Assembly Converter setup instructions
Our current version of the Assembly Converter uses CrossMap.
System requirements
CrossMap is a Python script which has been designed to run on Linux and OSX - for the latter you will need to install XCode command line tools.
Installation and setup
- Install Python and prerequisite packages (including gcc, numpy and cython), and download the CrossMap script - full details are available on the CrossMap project page.
- Copy the CrossMap script to a location where python can find it. It's a good idea at this point to run CrossMap from the command-line, to test that your basic setup is correct.

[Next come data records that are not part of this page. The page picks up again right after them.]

(* ===== verification/Keeps.v ===== *)
(** * What a computation of the raw package leaves alone

    A function of the state outside that neither the pools nor any call made
    by a computation changes.  Used for what has been sent and for what has
    been received. *)

From S2P Require Import Prelude GoLib Types Interfaces GoWorld Cmsg BatchReader BatchWriter.

Class PoolBlind {K T : Type} `{!BufferPool Slice K} (f : K → T) : Prop := {
  blind_Get p t k b t' k' : pool_Get p t k = (b, t', k') → f k' = f k;
  blind_Put p b t k t' k' : pool_Put p b t k = (t', k') → f k' = f k
}.

(** Whether it returns, panics or exits. *)
Definition keeps {K T A : Type} (f : K → T) (m : GoM (World K) A) : Prop :=
  ∀ w, f (w_k (m w).2) = f (w_k w).

Create HintDb keeps.

Section keeps.
Context {K T : Type} (f : K → T).
#[local] Abbreviation M := (GoM (World K)).

Lemma keeps_ret {A} (a : A) : keeps f (mret a : M A).
Proof. done. Qed.
Lemma keeps_panic {A} why : keeps f (gopanic why : M A).
Proof. done. Qed.
Lemma keeps_getw : keeps f (getw : M (World K)).
Proof. done. Qed.
Lemma keeps_bind {A B} (m : M A) (g : A → M B) : keeps f m → (∀ a, keeps f (g a)) → keeps f (m ≫= g).
Proof.
  intros Hm Hg w. specialize (Hm w). unfold mbind, GoM_bind.
  destruct (m w) as [[a|why|code] w']; simpl in *; [|done..]. by rewrite Hg.
Qed.
Lemma keeps_ext {A} (g : K → A * K) : (∀ k a k', g k = (a, k') → f k' = f k) → keeps f (ext g).
Proof. intros H w. unfold ext. destruct (g (w_k w)) eqn:E. by apply H in E. Qed.
Lemma keeps_heapM {A} (g : Heap → A * Heap) : keeps f (heapM g).
Proof. intros w. unfold heapM. by destruct (g (w_heap w)). Qed.
Lemma keeps_ensure b n : keeps f (ensure_len b n : M unit).
Proof. intros w. unfold ensure_len. case_match; [|done]. by destruct (make_bytes n (w_heap w)). Qed.
Lemma keeps_copy s src : keeps f (copy_to s src : M nat).
Proof. done. Qed.
End keeps.

#[export] Hint Resolve keeps_ret keeps_panic keeps_getw keeps_heapM keeps_ensure keeps_copy : keeps.

Ltac keeps := repeat first
  [ progress eauto with keeps | apply keeps_bind; [|intros ?] | case_match ].

Section pools.
Context {K T : Type} `{!BufferPool Slice K} (f : K → T) `{!PoolBlind f}.
#[local] Abbreviation M := (GoM (World K)).

Lemma keeps_Get p : keeps f (Get p : M nat).
Proof.
  intros w. unfold Get. destruct (pool_Get p (h_buf (w_heap w)) (w_k w)) as [[b t] k] eqn:E.
  by apply blind_Get in E.
Qed.
Lemma keeps_Put p b : keeps f (Put p b : M unit).
Proof.
  intros w. unfold Put. destruct (pool_Put p b (h_buf (w_heap w)) (w_k w)) as [t k] eqn:E.
  by apply blind_Put in E.
Qed.
#[local] Hint Resolve keeps_Get keeps_Put : keeps.

Lemma keeps_renew bufs p i n : keeps f (renewBuffer bufs p i n : M (list nat)).
Proof. unfold renewBuffer. keeps. Qed.
Lemma keeps_release bs obs : keeps f (release bs obs : M unit).
Proof. revert obs. induction bs as [|b bs IH]; intros [|ob obs]; simpl; keeps. Qed.
Lemma keeps_new n : keeps f (new_messages n : M (list Message * list nat * list nat)).
Proof. induction n as [|n IH]; simpl; keeps. Qed.
#[local] Hint Resolve keeps_renew : keeps.

Lemma keeps_wrefresh idxs r : keeps f (wrefresh idxs r : M batchWriter).
Proof.
  revert r. induction idxs as [|i idxs IH]; intros r; simpl; keeps.
  unfold wrefresh_one, wset_slices. keeps.
Qed.
End pools.

#[export] Hint Resolve keeps_Get keeps_Put keeps_renew keeps_release keeps_new keeps_wrefresh : keeps.

(** What no call made by the batch writer changes. *)
Section writer.
Context {K T : Type} `{!BufferPool Slice K} `{!SysBatchWriter K} (f : K → T) `{!PoolBlind f}.
Hypothesis WriteBatch_keeps : ∀ ms k r k', WriteBatch ms k = (r, k') → f k' = f k.
Hypothesis Close_keeps : ∀ k e k', sbw_Close k = (e, k') → f k' = f k.
#[local] Abbreviation M := (GoM (World K)).

Lemma keeps_flush_loop fuel txIdx r (w : World K) res w' :
  flush_loop fuel txIdx r w = Some (res, w') → f (w_k w') = f (w_k w).
Proof.
  revert txIdx w. induction fuel as [|fuel IH]; intros txIdx w E; simpl in E; [by case_match; simplify_eq|].
  repeat (case_match; simplify_eq/=); try done; try (by eapply WriteBatch_keeps).
  etrans; [by eapply IH|]. by eapply WriteBatch_keeps.
Qed.

Lemma keeps_flush now r : keeps f (flush now r : M (nat * option error * batchWriter)).
Proof.
  unfold flush. apply keeps_bind; [|intros [n [e|]]; simpl; keeps].
  intros w. match goal with |- context [default _ ?x] => destruct x as [[res w']|] eqn:E end; [|done].
  by eapply keeps_flush_loop.
Qed.

Lemma keeps_writer_Close now r : keeps f (batchWriter_Close now r : M (option error * batchWriter)).
Proof.
  pose proof (keeps_ext f sbw_Close Close_keeps). pose proof (keeps_flush now).
  unfold batchWriter_Close. keeps.
Qed.
End writer.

- In public-plugins/mirror/SiteDefs.pm, configure the locations of your
CrossMap files, e.g.
$SiteDefs::ASSEMBLY_CONVERTER_BIN_PATH = 'usr/local/bin/python/CrossMap.py'; $SiteDefs::ENSEMBL_CHAIN_FILE_DIR = '/usr/local/ensembl/tools_data/assembly_converter';
- Download the pre-generated chain files from our FTP site and put them in the above directory, making sure to keep them in their per-species subdirectories. Note: DO NOT UNZIP THEM.
- If you wish to input/output VCF files, you will also need the toplevel FASTA files
for each assembly that you wish to convert. Example download links for human are:
- GRCh38: https://ftp.ensemblgenomes.ebi.ac.uk/pub/bacteria/release-76/fasta/homo_sapiens/dna/Homo_sapiens.GRCh38.dna.toplevel.fa.gz
- GRCh37: https://ftp.ensemblgenomes.ebi.ac.uk/pub/bacteria/release-75/fasta/homo_sapiens/dna/Homo_sapiens.GRCh37.75.dna.toplevel.fa.gz
- NCBI36: https://ftp.ensemblgenomes.ebi.ac.uk/pub/bacteria/release-54/fasta/homo_sapiens/dna/Homo_sapiens.NCBI36.54.dna.toplevel.fa.gz
(If you are also using the VEP, you could instead symlink to the FASTA files in the VEP cached directories, to save space).
These files will need to be put in the same directory as the chain files and UNZIPPED.
Your completed data structure should look something like this:
`-- /usr/local/ensembl/tools_data/assembly_converter |-- homo_sapiens |-- GRCh37_to_GRCh38.chain.gz |-- GRCh38_to_GRCh37.chain.gz |-- Homo_sapiens.GRCh37.dna.toplevel.fa |-- Homo_sapiens.GRCh38.dna.toplevel.fa |-- mus_musculus |-- GRCm38_to_NCBIM37.chain.gz |-- Mus_musculus.GRCm38.dna.toplevel.fa |-- Mus_musculus.NCBIm37.dna.toplevel.fa |-- NCBIM37_to_GRCm38.chain.gz
- You should now restart -r your webserver to pick up the configuration changes.